**Given records**
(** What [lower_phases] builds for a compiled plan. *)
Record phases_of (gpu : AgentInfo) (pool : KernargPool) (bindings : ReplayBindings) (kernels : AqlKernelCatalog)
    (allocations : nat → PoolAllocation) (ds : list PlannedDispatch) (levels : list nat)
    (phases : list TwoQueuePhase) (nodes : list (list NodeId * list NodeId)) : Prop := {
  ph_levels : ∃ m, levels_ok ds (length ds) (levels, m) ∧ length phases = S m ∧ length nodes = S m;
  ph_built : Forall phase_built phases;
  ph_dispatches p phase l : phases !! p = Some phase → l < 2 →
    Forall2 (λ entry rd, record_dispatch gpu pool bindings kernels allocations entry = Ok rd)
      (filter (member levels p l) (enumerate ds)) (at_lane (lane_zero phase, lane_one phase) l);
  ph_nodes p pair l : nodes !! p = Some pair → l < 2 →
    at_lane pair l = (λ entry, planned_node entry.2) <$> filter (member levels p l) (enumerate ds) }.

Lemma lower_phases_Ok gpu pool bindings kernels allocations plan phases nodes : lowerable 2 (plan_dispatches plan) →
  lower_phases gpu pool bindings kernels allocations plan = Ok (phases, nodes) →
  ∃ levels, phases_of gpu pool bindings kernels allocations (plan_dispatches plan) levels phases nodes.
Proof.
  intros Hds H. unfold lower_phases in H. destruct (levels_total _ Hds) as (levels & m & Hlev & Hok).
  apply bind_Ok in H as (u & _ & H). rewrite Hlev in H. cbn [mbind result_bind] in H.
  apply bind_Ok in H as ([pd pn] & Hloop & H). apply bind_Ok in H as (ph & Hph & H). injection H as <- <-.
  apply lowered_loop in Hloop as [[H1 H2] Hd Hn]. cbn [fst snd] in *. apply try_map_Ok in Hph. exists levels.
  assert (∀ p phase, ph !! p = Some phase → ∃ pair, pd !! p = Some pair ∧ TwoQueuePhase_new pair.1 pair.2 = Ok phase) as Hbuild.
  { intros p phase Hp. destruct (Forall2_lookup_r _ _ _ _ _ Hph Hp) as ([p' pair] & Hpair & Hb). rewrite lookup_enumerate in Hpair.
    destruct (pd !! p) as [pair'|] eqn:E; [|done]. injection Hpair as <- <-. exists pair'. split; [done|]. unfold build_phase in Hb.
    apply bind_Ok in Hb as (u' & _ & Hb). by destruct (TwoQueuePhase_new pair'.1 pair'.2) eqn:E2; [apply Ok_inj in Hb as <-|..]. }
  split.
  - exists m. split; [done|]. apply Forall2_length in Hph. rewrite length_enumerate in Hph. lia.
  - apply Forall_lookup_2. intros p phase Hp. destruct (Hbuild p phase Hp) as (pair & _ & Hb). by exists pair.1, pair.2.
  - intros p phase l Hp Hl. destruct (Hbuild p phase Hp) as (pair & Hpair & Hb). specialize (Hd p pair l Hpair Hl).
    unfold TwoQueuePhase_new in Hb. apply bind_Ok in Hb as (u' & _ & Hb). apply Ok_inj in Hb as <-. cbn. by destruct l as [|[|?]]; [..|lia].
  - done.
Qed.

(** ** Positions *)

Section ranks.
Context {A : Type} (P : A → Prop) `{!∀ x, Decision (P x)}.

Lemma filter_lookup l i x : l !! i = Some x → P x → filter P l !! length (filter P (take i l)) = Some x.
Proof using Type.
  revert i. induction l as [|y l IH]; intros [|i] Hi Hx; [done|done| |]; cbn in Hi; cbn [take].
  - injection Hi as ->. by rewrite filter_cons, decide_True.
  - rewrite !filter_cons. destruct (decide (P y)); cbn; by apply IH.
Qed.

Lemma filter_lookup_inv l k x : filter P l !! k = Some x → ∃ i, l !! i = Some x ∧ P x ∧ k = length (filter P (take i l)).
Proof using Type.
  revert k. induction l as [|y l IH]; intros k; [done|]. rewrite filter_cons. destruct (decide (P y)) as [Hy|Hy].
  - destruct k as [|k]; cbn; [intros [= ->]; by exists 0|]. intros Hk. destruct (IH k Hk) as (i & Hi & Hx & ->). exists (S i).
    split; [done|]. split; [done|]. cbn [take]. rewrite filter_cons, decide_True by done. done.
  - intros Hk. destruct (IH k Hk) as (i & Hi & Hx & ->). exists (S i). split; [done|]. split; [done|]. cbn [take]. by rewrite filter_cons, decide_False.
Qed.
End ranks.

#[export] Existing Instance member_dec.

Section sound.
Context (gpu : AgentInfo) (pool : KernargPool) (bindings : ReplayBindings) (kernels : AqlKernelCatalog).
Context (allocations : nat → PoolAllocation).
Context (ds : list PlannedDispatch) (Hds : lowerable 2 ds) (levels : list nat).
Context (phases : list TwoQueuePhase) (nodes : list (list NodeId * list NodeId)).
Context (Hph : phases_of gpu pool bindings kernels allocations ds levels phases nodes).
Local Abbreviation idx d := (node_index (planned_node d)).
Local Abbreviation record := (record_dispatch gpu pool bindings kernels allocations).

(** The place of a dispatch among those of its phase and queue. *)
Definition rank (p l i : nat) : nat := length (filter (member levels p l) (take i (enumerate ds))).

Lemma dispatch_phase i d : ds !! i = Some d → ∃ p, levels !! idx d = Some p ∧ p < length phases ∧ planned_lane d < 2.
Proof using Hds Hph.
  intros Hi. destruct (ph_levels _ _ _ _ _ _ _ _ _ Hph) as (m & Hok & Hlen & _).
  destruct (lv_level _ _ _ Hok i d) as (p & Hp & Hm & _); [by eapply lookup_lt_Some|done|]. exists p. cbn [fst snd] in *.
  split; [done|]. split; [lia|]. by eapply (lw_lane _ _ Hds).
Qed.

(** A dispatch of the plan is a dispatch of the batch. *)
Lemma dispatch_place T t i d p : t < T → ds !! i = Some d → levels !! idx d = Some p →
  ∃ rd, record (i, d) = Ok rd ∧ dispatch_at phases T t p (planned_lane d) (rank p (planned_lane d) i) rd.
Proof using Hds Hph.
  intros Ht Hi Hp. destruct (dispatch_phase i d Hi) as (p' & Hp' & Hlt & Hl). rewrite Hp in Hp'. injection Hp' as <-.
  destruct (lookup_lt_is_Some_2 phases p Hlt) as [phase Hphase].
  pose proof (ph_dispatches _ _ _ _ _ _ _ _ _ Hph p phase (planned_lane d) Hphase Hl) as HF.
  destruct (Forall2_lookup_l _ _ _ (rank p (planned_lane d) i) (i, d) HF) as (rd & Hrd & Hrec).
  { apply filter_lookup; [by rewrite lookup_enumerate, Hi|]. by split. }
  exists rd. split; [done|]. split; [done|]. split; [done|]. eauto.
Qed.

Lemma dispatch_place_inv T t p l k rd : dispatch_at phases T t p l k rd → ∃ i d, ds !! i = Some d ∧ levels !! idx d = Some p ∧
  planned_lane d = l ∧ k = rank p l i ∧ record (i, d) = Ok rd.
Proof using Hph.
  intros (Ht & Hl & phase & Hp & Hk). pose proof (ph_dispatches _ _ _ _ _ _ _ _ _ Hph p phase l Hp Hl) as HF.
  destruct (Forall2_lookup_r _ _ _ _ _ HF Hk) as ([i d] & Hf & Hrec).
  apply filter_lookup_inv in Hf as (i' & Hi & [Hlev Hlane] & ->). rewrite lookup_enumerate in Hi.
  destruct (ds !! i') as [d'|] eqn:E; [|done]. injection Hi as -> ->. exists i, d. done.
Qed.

**Problem details**
Write out word for word only the lines from the one with "destruct (Forall2_lookup_r _ _ _ _ _ HF" to the end of the material, both ends included.

**The answer**
  destruct (Forall2_lookup_r _ _ _ _ _ HF Hk) as ([i d] & Hf & Hrec).
  apply filter_lookup_inv in Hf as (i' & Hi & [Hlev Hlane] & ->). rewrite lookup_enumerate in Hi.
  destruct (ds !! i') as [d'|] eqn:E; [|done]. injection Hi as -> ->. exists i, d. done.
Qed.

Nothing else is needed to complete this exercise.